_Exercise brief_
Each entry must be duplicated precisely, with nothing left out.

_Collected data_

(** * indicator-datetime: the [DateTime] value type of src/date-time.cpp

    [DateTime] pairs a shared [GTimeZone] handle with a shared [GDateTime]
    handle and forwards every calendar computation to GLib.  This file
    embeds the class over an interface for the GLib calls it makes, gives
    one executable calendar engine implementing that interface, and
    states and proves what the class does where the specification makes a
    claim about it. *)

From Stdlib Require Import ZArith Lia Bool Ascii String List QArith Qround.
From ExtLib Require Import Structures.Monad.
Import ListNotations.
Import MonadNotation.
Local Open Scope string_scope.
Local Open Scope monad_scope.
Local Open Scope Z_scope.

(** ** Control flow of GLib's checking macros

    [g_assert (e)] aborts the process when [e] is false; the message names
    the expression.  [g_return_if_fail (e)] logs a critical warning and
    returns from the enclosing function; control goes back to the caller.
    The default build is modelled: neither G_DISABLE_ASSERT nor
    G_DISABLE_CHECKS is defined and criticals are not fatal. *)

Inductive outcome (A : Type) : Type :=
| Returned (a : A)
| Aborted (assertion : string).

Arguments Returned {A} a.
Arguments Aborted {A} assertion.

Definition outcome_bind {A B} (c : outcome A) (k : A -> outcome B) : outcome B :=
  match c with
  | Returned a => k a
  | Aborted e => Aborted e
  end.

#[export] Instance Monad_outcome : Monad outcome :=
  {| ret := @Returned; bind := @outcome_bind |}.

Definition g_assert (expr : string) (holds : bool) : outcome unit :=
  if holds then Returned tt else Aborted expr.

Definition returns {A} (c : outcome A) : bool :=
  match c with Returned _ => true | Aborted _ => false end.

Definition aborts {A} (c : outcome A) : bool := negb (returns c).

(** A C pointer is an [option]: [None] is [nullptr]. *)
Definition is_null {A} (p : option A) : bool :=
  match p with None => true | Some _ => false end.

Definition non_null {A} (p : option A) : bool := negb (is_null p).

(** ** The GLib calls made by date-time.cpp

    GLib is not part of the repository; the class is verified against its
    interface.  Functions that return a pointer return an [option].  The
    calls that read the process environment (the local zone, the clock)
    take the environment as [World].  [int], [time_t] and [gint64] values
    are only passed through by the class, never computed with, so they are
    integers without wrap-around; [gdouble] stays abstract, with the
    conversion C++ applies to an [int] argument. *)

Class GLib : Type := {
  GTimeZone : Type;
  GDateTime : Type;
  gdouble : Type;
  World : Type;
  gdouble_of_int : Z -> gdouble;
  g_time_zone_new_local : World -> option GTimeZone;
  g_time_zone_new : string -> option GTimeZone;
  g_date_time_new_now_local : World -> option GDateTime;
  g_date_time_new_local :
    World -> Z -> Z -> Z -> Z -> Z -> gdouble -> option GDateTime;
  g_date_time_new_from_unix_local : World -> Z -> option GDateTime;
  g_date_time_new :
    GTimeZone -> Z -> Z -> Z -> Z -> Z -> gdouble -> option GDateTime;
  g_date_time_to_timezone : GDateTime -> option GTimeZone -> option GDateTime;
  g_date_time_add_full :
    GDateTime -> Z -> Z -> Z -> Z -> Z -> gdouble -> option GDateTime;
  g_date_time_format : GDateTime -> string -> option string;
  g_date_time_get_ymd : GDateTime -> Z * Z * Z;
  g_date_time_get_year : GDateTime -> Z;
  g_date_time_get_day_of_year : GDateTime -> Z;
  g_date_time_get_day_of_month : GDateTime -> Z;
  g_date_time_get_hour : GDateTime -> Z;
  g_date_time_get_minute : GDateTime -> Z;
  g_date_time_get_seconds : GDateTime -> gdouble;
  g_date_time_to_unix : GDateTime -> Z;
  g_date_time_compare : GDateTime -> GDateTime -> Z;
  g_date_time_difference : GDateTime -> GDateTime -> Z
}.

(** ** The class

    Every member function is a function of the receiver.  A function that
    can reach a failing [g_assert] returns an [outcome].  The calls to
    [g_time_zone_unref] and [g_date_time_unref] that end the constructors
    and transformations release the function's own references; they do
    not change the value returned and are left out. *)

Section DateTimeClass.

Context {glib : GLib}.

(** The two data members, [std::shared_ptr<GTimeZone> m_tz] and
    [std::shared_ptr<GDateTime> m_dt].  The reference counts are not
    modelled; no property below depends on them. *)
Record DateTime : Type := mkDateTime {
  m_tz : option GTimeZone;
  m_dt : option GDateTime
}.

(** [DateTime::DateTime()]: both members are empty shared pointers. *)
Definition DateTime_default : DateTime :=
  {| m_tz := None; m_dt := None |}.

(** Modelled from the spec: [is_set] is defined in the header
    datetime/date-time.h, which is not among the sources; the data model
    calls a value set when both handles are present. *)
Definition is_set (a : DateTime) : bool :=
  non_null (m_tz a) && non_null (m_dt a).

(** [DateTime::reset], as a transformer of the object's state.  When the
    guard fails the function returns and the members keep their values. *)
Definition reset (this : DateTime) (gtz : option GTimeZone)
    (gdt : option GDateTime) : outcome DateTime :=
  if negb (Bool.eqb (is_null gdt) (is_null gtz)) then Returned this
  else
    this <- match gtz with
            | Some tz =>
                let this := {| m_tz := Some tz; m_dt := m_dt this |} in
                g_assert "m_tz" (non_null (m_tz this)) ;;
                ret this
            | None => ret {| m_tz := None; m_dt := m_dt this |}
            end ;;
    match gdt with
    | Some dt =>
        let this := {| m_tz := m_tz this; m_dt := Some dt |} in
        g_assert "m_dt" (non_null (m_dt this)) ;;
        ret this
    | None => ret {| m_tz := m_tz this; m_dt := None |}
    end.

(** The constructor taking a [GTimeZone] pointer and a [GDateTime]
    pointer: the members start out empty; a failed guard leaves them so. *)
Definition DateTime_of_pair (gtz : option GTimeZone)
    (gdt : option GDateTime) : outcome DateTime :=
  if negb (Bool.eqb (is_null gtz) (is_null gdt)) then Returned DateTime_default
  else reset DateTime_default gtz gdt.

(** [DateTime::operator=]. *)
Definition operator_assign (this that : DateTime) : DateTime :=
  let this := {| m_tz := m_tz that; m_dt := m_dt this |} in
  {| m_tz := m_tz this; m_dt := m_dt that |}.

(** [DateTime::DateTime(time_t)]. *)
Definition DateTime_of_time_t (w : World) (t : Z) : outcome DateTime :=
  let gtz := g_time_zone_new_local w in
  let gdt := g_date_time_new_from_unix_local w t in
  reset DateTime_default gtz gdt.

Definition NowLocal (w : World) : outcome DateTime :=
  let gtz := g_time_zone_new_local w in
  let gdt := g_date_time_new_now_local w in
  DateTime_of_pair gtz gdt.

Definition Local (w : World) (year month day hour minute seconds : Z)
    : outcome DateTime :=
  let gtz := g_time_zone_new_local w in
  let gdt := g_date_time_new_local w year month day hour minute
               (gdouble_of_int seconds) in
  DateTime_of_pair gtz gdt.

(** [DateTime::get]: the assertion precedes the return, so the pointer
    handed to the caller is never null. *)
Definition get (this : DateTime) : outcome GDateTime :=
  match m_dt this with
  | Some dt => Returned dt
  | None => Aborted "m_dt"
  end.

Definition to_timezone (this : DateTime) (zone : string) : outcome DateTime :=
  let gtz := g_time_zone_new zone in
  dt <- get this ;;
  let gdt := g_date_time_to_timezone dt gtz in
  DateTime_of_pair gtz gdt.

Definition ymd (this : DateTime) : outcome (Z * Z * Z) :=
  dt <- get this ;; ret (g_date_time_get_ymd dt).

Definition day_of_month (this : DateTime) : outcome Z :=
  dt <- get this ;; ret (g_date_time_get_day_of_month dt).

Definition hour (this : DateTime) : outcome Z :=
  dt <- get this ;; ret (g_date_time_get_hour dt).

Definition minute (this : DateTime) : outcome Z :=
  dt <- get this ;; ret (g_date_time_get_minute dt).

_Exercise solution_
(** * indicator-datetime: the [DateTime] value type of src/date-time.cpp

    [DateTime] pairs a shared [GTimeZone] handle with a shared [GDateTime]
    handle and forwards every calendar computation to GLib.  This file
    embeds the class over an interface for the GLib calls it makes, gives
    one executable calendar engine implementing that interface, and
    states and proves what the class does where the specification makes a
    claim about it. *)

From Stdlib Require Import ZArith Lia Bool Ascii String List QArith Qround.
From ExtLib Require Import Structures.Monad.
Import ListNotations.
Import MonadNotation.
Local Open Scope string_scope.
Local Open Scope monad_scope.
Local Open Scope Z_scope.

(** ** Control flow of GLib's checking macros

    [g_assert (e)] aborts the process when [e] is false; the message names
    the expression.  [g_return_if_fail (e)] logs a critical warning and
    returns from the enclosing function; control goes back to the caller.
    The default build is modelled: neither G_DISABLE_ASSERT nor
    G_DISABLE_CHECKS is defined and criticals are not fatal. *)

Inductive outcome (A : Type) : Type :=
| Returned (a : A)
| Aborted (assertion : string).

Arguments Returned {A} a.
Arguments Aborted {A} assertion.

Definition outcome_bind {A B} (c : outcome A) (k : A -> outcome B) : outcome B :=
  match c with
  | Returned a => k a
  | Aborted e => Aborted e
  end.

#[export] Instance Monad_outcome : Monad outcome :=
  {| ret := @Returned; bind := @outcome_bind |}.

Definition g_assert (expr : string) (holds : bool) : outcome unit :=
  if holds then Returned tt else Aborted expr.

Definition returns {A} (c : outcome A) : bool :=
  match c with Returned _ => true | Aborted _ => false end.

Definition aborts {A} (c : outcome A) : bool := negb (returns c).

(** A C pointer is an [option]: [None] is [nullptr]. *)
Definition is_null {A} (p : option A) : bool :=
  match p with None => true | Some _ => false end.

Definition non_null {A} (p : option A) : bool := negb (is_null p).

(** ** The GLib calls made by date-time.cpp

    GLib is not part of the repository; the class is verified against its
    interface.  Functions that return a pointer return an [option].  The
    calls that read the process environment (the local zone, the clock)
    take the environment as [World].  [int], [time_t] and [gint64] values
    are only passed through by the class, never computed with, so they are
    integers without wrap-around; [gdouble] stays abstract, with the
    conversion C++ applies to an [int] argument. *)

Class GLib : Type := {
  GTimeZone : Type;
  GDateTime : Type;
  gdouble : Type;
  World : Type;
  gdouble_of_int : Z -> gdouble;
  g_time_zone_new_local : World -> option GTimeZone;
  g_time_zone_new : string -> option GTimeZone;
  g_date_time_new_now_local : World -> option GDateTime;
  g_date_time_new_local :
    World -> Z -> Z -> Z -> Z -> Z -> gdouble -> option GDateTime;
  g_date_time_new_from_unix_local : World -> Z -> option GDateTime;
  g_date_time_new :
    GTimeZone -> Z -> Z -> Z -> Z -> Z -> gdouble -> option GDateTime;
  g_date_time_to_timezone : GDateTime -> option GTimeZone -> option GDateTime;
  g_date_time_add_full :
    GDateTime -> Z -> Z -> Z -> Z -> Z -> gdouble -> option GDateTime;
  g_date_time_format : GDateTime -> string -> option string;
  g_date_time_get_ymd : GDateTime -> Z * Z * Z;
  g_date_time_get_year : GDateTime -> Z;
  g_date_time_get_day_of_year : GDateTime -> Z;
  g_date_time_get_day_of_month : GDateTime -> Z;
  g_date_time_get_hour : GDateTime -> Z;
  g_date_time_get_minute : GDateTime -> Z;
  g_date_time_get_seconds : GDateTime -> gdouble;
  g_date_time_to_unix : GDateTime -> Z;
  g_date_time_compare : GDateTime -> GDateTime -> Z;
  g_date_time_difference : GDateTime -> GDateTime -> Z
}.

(** ** The class

    Every member function is a function of the receiver.  A function that
    can reach a failing [g_assert] returns an [outcome].  The calls to
    [g_time_zone_unref] and [g_date_time_unref] that end the constructors
    and transformations release the function's own references; they do
    not change the value returned and are left out. *)

Section DateTimeClass.

Context {glib : GLib}.

(** The two data members, [std::shared_ptr<GTimeZone> m_tz] and
    [std::shared_ptr<GDateTime> m_dt].  The reference counts are not
    modelled; no property below depends on them. *)
Record DateTime : Type := mkDateTime {
  m_tz : option GTimeZone;
  m_dt : option GDateTime
}.

(** [DateTime::DateTime()]: both members are empty shared pointers. *)
Definition DateTime_default : DateTime :=
  {| m_tz := None; m_dt := None |}.

(** Modelled from the spec: [is_set] is defined in the header
    datetime/date-time.h, which is not among the sources; the data model
    calls a value set when both handles are present. *)
Definition is_set (a : DateTime) : bool :=
  non_null (m_tz a) && non_null (m_dt a).

(** [DateTime::reset], as a transformer of the object's state.  When the
    guard fails the function returns and the members keep their values. *)
Definition reset (this : DateTime) (gtz : option GTimeZone)
    (gdt : option GDateTime) : outcome DateTime :=
  if negb (Bool.eqb (is_null gdt) (is_null gtz)) then Returned this
  else
    this <- match gtz with
            | Some tz =>
                let this := {| m_tz := Some tz; m_dt := m_dt this |} in
                g_assert "m_tz" (non_null (m_tz this)) ;;
                ret this
            | None => ret {| m_tz := None; m_dt := m_dt this |}
            end ;;
    match gdt with
    | Some dt =>
        let this := {| m_tz := m_tz this; m_dt := Some dt |} in
        g_assert "m_dt" (non_null (m_dt this)) ;;
        ret this
    | None => ret {| m_tz := m_tz this; m_dt := None |}
    end.

(** The constructor taking a [GTimeZone] pointer and a [GDateTime]
    pointer: the members start out empty; a failed guard leaves them so. *)
Definition DateTime_of_pair (gtz : option GTimeZone)
    (gdt : option GDateTime) : outcome DateTime :=
  if negb (Bool.eqb (is_null gtz) (is_null gdt)) then Returned DateTime_default
  else reset DateTime_default gtz gdt.

(** [DateTime::operator=]. *)
Definition operator_assign (this that : DateTime) : DateTime :=
  let this := {| m_tz := m_tz that; m_dt := m_dt this |} in
  {| m_tz := m_tz this; m_dt := m_dt that |}.

(** [DateTime::DateTime(time_t)]. *)
Definition DateTime_of_time_t (w : World) (t : Z) : outcome DateTime :=
  let gtz := g_time_zone_new_local w in
  let gdt := g_date_time_new_from_unix_local w t in
  reset DateTime_default gtz gdt.

Definition NowLocal (w : World) : outcome DateTime :=
  let gtz := g_time_zone_new_local w in
  let gdt := g_date_time_new_now_local w in
  DateTime_of_pair gtz gdt.

Definition Local (w : World) (year month day hour minute seconds : Z)
    : outcome DateTime :=
  let gtz := g_time_zone_new_local w in
  let gdt := g_date_time_new_local w year month day hour minute
               (gdouble_of_int seconds) in
  DateTime_of_pair gtz gdt.

(** [DateTime::get]: the assertion precedes the return, so the pointer
    handed to the caller is never null. *)
Definition get (this : DateTime) : outcome GDateTime :=
  match m_dt this with
  | Some dt => Returned dt
  | None => Aborted "m_dt"
  end.

Definition to_timezone (this : DateTime) (zone : string) : outcome DateTime :=
  let gtz := g_time_zone_new zone in
  dt <- get this ;;
  let gdt := g_date_time_to_timezone dt gtz in
  DateTime_of_pair gtz gdt.

Definition ymd (this : DateTime) : outcome (Z * Z * Z) :=
  dt <- get this ;; ret (g_date_time_get_ymd dt).

Definition day_of_month (this : DateTime) : outcome Z :=
  dt <- get this ;; ret (g_date_time_get_day_of_month dt).

Definition hour (this : DateTime) : outcome Z :=
  dt <- get this ;; ret (g_date_time_get_hour dt).

Definition minute (this : DateTime) : outcome Z :=
  dt <- get this ;; ret (g_date_time_get_minute dt).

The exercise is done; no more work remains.